(Data extract)

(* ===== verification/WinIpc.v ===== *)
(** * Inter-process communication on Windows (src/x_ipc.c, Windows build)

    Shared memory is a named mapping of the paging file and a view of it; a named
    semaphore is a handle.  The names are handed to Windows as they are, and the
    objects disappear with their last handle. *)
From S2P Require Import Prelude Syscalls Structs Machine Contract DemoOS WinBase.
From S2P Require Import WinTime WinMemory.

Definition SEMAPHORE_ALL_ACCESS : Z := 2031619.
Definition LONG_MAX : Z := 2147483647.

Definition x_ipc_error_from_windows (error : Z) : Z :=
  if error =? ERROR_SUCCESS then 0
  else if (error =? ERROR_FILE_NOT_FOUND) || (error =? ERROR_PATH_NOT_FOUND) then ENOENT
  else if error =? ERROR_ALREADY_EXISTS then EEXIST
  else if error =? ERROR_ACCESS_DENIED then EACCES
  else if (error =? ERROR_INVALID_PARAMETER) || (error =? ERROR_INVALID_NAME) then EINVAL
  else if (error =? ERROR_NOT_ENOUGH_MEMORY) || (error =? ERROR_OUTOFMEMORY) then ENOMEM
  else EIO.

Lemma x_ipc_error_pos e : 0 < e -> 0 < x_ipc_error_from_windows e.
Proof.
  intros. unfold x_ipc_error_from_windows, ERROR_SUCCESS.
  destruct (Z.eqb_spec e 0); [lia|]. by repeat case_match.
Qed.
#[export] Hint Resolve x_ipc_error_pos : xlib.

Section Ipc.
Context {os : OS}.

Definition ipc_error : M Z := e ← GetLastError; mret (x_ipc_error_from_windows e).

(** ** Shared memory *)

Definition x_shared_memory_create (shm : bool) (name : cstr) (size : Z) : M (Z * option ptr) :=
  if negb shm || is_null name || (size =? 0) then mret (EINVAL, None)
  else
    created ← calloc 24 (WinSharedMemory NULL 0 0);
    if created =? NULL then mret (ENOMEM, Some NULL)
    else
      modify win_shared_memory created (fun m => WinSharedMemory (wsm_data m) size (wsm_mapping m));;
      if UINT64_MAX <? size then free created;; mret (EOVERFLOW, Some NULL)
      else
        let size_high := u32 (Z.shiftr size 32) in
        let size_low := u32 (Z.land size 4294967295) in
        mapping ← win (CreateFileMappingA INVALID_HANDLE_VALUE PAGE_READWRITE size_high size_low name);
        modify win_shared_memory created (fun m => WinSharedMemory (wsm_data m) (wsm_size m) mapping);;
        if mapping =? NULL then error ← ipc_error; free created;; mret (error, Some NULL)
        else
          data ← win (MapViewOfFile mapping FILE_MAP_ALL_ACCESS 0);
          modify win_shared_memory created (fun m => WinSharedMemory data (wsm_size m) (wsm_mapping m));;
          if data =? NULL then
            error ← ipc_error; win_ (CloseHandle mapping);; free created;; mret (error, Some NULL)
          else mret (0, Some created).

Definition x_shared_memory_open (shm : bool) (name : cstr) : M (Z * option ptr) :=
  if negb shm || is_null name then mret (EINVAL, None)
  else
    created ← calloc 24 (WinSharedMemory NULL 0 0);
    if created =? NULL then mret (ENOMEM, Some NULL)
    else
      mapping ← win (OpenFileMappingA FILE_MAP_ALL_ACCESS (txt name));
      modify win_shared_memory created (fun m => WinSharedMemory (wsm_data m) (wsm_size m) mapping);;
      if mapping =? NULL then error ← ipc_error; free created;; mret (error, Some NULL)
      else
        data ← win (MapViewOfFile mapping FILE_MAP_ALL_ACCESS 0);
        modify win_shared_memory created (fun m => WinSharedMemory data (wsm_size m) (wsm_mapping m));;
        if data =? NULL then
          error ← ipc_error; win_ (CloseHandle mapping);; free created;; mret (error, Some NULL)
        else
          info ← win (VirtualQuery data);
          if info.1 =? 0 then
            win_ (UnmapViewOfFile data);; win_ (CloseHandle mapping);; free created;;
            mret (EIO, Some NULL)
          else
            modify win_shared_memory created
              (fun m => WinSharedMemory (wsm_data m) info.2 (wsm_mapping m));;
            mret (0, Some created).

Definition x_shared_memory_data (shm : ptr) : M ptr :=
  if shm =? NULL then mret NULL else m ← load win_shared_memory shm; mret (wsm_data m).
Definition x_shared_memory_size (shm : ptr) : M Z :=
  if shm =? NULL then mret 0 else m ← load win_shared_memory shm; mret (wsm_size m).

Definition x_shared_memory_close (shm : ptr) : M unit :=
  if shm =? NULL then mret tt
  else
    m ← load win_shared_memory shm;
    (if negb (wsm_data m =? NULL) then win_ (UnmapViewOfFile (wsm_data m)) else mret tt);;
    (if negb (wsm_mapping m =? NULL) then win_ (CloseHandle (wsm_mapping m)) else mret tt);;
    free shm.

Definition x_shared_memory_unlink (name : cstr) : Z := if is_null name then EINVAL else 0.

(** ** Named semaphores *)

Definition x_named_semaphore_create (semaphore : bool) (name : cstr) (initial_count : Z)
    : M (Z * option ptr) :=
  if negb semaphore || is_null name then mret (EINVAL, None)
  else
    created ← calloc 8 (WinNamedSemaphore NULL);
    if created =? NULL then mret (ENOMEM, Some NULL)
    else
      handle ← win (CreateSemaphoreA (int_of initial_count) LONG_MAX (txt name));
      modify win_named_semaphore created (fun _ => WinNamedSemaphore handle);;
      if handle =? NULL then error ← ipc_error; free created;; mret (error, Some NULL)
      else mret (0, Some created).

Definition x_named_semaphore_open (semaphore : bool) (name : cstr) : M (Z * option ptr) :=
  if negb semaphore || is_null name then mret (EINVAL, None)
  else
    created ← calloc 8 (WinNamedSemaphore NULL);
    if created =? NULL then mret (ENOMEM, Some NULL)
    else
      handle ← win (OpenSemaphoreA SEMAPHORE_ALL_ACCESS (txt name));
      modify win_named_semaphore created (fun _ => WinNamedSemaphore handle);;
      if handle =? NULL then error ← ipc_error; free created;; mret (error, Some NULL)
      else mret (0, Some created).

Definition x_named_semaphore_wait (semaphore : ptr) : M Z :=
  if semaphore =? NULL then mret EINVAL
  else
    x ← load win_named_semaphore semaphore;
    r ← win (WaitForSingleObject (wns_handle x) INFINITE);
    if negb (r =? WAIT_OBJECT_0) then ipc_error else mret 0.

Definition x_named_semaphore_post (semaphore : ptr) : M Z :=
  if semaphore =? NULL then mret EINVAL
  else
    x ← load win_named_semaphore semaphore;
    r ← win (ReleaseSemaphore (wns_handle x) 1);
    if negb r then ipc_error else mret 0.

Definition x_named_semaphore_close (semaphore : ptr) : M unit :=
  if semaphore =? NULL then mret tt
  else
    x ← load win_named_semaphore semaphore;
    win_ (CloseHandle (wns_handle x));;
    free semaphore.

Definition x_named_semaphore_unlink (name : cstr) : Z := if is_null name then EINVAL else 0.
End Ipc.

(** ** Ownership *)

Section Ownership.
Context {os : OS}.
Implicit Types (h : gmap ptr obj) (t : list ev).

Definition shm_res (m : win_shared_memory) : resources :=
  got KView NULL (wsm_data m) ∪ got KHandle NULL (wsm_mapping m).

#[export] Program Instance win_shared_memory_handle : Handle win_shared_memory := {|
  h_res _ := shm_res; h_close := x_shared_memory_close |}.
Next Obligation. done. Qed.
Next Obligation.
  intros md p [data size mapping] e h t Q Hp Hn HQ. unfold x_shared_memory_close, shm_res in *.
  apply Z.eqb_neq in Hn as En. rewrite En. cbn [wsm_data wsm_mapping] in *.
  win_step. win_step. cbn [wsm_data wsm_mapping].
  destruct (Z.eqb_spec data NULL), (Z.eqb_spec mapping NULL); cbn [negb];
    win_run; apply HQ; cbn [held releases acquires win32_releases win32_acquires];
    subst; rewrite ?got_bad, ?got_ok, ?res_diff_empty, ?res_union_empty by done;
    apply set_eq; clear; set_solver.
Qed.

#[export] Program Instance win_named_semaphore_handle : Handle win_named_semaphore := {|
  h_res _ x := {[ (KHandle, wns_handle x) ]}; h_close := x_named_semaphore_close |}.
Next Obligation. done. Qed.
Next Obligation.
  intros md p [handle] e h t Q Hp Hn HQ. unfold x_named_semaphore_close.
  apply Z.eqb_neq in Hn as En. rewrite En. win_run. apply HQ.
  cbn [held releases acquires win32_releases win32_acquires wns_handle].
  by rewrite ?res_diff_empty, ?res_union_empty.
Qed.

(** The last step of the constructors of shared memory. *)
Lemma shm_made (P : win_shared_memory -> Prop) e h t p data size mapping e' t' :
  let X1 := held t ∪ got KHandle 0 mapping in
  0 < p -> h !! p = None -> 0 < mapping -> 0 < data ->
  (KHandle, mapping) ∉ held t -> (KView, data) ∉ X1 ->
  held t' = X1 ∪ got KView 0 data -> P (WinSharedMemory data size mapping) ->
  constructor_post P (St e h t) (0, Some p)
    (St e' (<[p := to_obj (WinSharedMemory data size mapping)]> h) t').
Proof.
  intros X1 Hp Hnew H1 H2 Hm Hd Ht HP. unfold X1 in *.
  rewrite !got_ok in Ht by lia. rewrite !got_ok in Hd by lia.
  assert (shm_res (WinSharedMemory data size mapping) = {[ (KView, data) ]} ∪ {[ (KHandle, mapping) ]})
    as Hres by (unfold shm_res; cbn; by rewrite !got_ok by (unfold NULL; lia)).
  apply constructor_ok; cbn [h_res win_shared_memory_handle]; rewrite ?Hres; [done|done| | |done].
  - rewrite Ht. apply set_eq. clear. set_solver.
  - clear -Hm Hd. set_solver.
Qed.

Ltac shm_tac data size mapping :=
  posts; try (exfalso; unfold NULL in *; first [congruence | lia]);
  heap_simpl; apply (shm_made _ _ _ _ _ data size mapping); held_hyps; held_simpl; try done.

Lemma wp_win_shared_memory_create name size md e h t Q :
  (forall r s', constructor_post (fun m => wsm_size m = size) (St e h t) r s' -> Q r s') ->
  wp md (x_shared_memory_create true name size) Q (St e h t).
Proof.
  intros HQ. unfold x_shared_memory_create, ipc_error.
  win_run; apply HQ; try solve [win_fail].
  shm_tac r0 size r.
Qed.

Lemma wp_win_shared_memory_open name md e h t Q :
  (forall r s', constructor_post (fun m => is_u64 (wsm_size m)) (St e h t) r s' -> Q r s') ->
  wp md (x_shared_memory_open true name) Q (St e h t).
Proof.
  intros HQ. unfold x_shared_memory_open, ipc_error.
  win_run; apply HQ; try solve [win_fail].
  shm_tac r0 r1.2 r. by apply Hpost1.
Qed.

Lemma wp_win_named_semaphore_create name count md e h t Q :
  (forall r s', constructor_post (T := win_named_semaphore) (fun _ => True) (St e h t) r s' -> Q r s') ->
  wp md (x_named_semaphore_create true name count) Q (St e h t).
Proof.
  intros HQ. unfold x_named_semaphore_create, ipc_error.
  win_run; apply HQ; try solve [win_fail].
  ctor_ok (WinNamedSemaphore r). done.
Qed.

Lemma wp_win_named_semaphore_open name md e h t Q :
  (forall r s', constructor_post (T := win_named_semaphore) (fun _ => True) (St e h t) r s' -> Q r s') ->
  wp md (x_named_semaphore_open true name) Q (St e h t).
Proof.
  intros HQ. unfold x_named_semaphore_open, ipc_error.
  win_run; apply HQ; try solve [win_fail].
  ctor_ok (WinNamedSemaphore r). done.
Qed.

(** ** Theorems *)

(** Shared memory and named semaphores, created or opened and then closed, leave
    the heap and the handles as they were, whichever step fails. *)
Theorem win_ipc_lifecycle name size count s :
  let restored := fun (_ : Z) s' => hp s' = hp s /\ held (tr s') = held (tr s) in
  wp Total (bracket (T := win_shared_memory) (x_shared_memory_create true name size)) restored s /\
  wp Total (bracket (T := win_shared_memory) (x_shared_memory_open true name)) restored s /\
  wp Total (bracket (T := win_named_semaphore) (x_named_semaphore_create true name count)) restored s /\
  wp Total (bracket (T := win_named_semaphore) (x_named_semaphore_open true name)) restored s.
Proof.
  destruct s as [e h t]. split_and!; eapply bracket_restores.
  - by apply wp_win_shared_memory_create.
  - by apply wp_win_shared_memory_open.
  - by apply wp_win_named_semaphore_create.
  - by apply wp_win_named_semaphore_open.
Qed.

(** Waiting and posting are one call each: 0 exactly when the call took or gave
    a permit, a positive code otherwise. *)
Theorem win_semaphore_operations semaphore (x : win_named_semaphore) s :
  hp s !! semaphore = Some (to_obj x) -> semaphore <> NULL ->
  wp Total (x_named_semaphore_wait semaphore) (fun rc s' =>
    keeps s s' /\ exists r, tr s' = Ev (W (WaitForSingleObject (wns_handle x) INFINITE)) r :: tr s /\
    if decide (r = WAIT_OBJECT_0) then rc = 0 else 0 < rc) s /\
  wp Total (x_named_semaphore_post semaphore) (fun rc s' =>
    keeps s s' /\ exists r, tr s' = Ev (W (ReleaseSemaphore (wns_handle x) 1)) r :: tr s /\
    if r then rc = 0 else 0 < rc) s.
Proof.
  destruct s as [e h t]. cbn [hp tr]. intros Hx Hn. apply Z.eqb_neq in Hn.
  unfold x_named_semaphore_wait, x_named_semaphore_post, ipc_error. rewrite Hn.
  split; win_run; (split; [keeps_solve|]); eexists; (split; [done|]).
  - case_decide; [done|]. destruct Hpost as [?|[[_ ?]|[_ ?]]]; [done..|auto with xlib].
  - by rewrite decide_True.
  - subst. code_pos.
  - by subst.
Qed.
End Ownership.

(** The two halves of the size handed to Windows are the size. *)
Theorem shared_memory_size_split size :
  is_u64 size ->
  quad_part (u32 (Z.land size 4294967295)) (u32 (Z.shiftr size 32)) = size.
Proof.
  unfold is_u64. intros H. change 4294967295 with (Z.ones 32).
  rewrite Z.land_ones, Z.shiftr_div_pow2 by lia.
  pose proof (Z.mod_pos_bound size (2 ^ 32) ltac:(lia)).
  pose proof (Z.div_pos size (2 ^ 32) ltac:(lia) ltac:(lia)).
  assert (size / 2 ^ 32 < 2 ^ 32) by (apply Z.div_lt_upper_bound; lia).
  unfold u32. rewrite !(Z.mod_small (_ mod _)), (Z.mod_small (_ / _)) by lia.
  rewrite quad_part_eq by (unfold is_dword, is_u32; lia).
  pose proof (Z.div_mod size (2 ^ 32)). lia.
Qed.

(End Data extract)

■ What you need to do
Could you set down, word for word, only the lines above from the line with "- clear -Hm Hd. set_solver." to the line with "wp md (x_named_semaphore_open", including both?

■ Solution
  - clear -Hm Hd. set_solver.
Qed.

Ltac shm_tac data size mapping :=
  posts; try (exfalso; unfold NULL in *; first [congruence | lia]);
  heap_simpl; apply (shm_made _ _ _ _ _ data size mapping); held_hyps; held_simpl; try done.

Lemma wp_win_shared_memory_create name size md e h t Q :
  (forall r s', constructor_post (fun m => wsm_size m = size) (St e h t) r s' -> Q r s') ->
  wp md (x_shared_memory_create true name size) Q (St e h t).
Proof.
  intros HQ. unfold x_shared_memory_create, ipc_error.
  win_run; apply HQ; try solve [win_fail].
  shm_tac r0 size r.
Qed.

Lemma wp_win_shared_memory_open name md e h t Q :
  (forall r s', constructor_post (fun m => is_u64 (wsm_size m)) (St e h t) r s' -> Q r s') ->
  wp md (x_shared_memory_open true name) Q (St e h t).
Proof.
  intros HQ. unfold x_shared_memory_open, ipc_error.
  win_run; apply HQ; try solve [win_fail].
  shm_tac r0 r1.2 r. by apply Hpost1.
Qed.

Lemma wp_win_named_semaphore_create name count md e h t Q :
  (forall r s', constructor_post (T := win_named_semaphore) (fun _ => True) (St e h t) r s' -> Q r s') ->
  wp md (x_named_semaphore_create true name count) Q (St e h t).
Proof.
  intros HQ. unfold x_named_semaphore_create, ipc_error.
  win_run; apply HQ; try solve [win_fail].
  ctor_ok (WinNamedSemaphore r). done.
Qed.

Lemma wp_win_named_semaphore_open name md e h t Q :
  (forall r s', constructor_post (T := win_named_semaphore) (fun _ => True) (St e h t) r s' -> Q r s') ->
  wp md (x_named_semaphore_open true name) Q (St e h t).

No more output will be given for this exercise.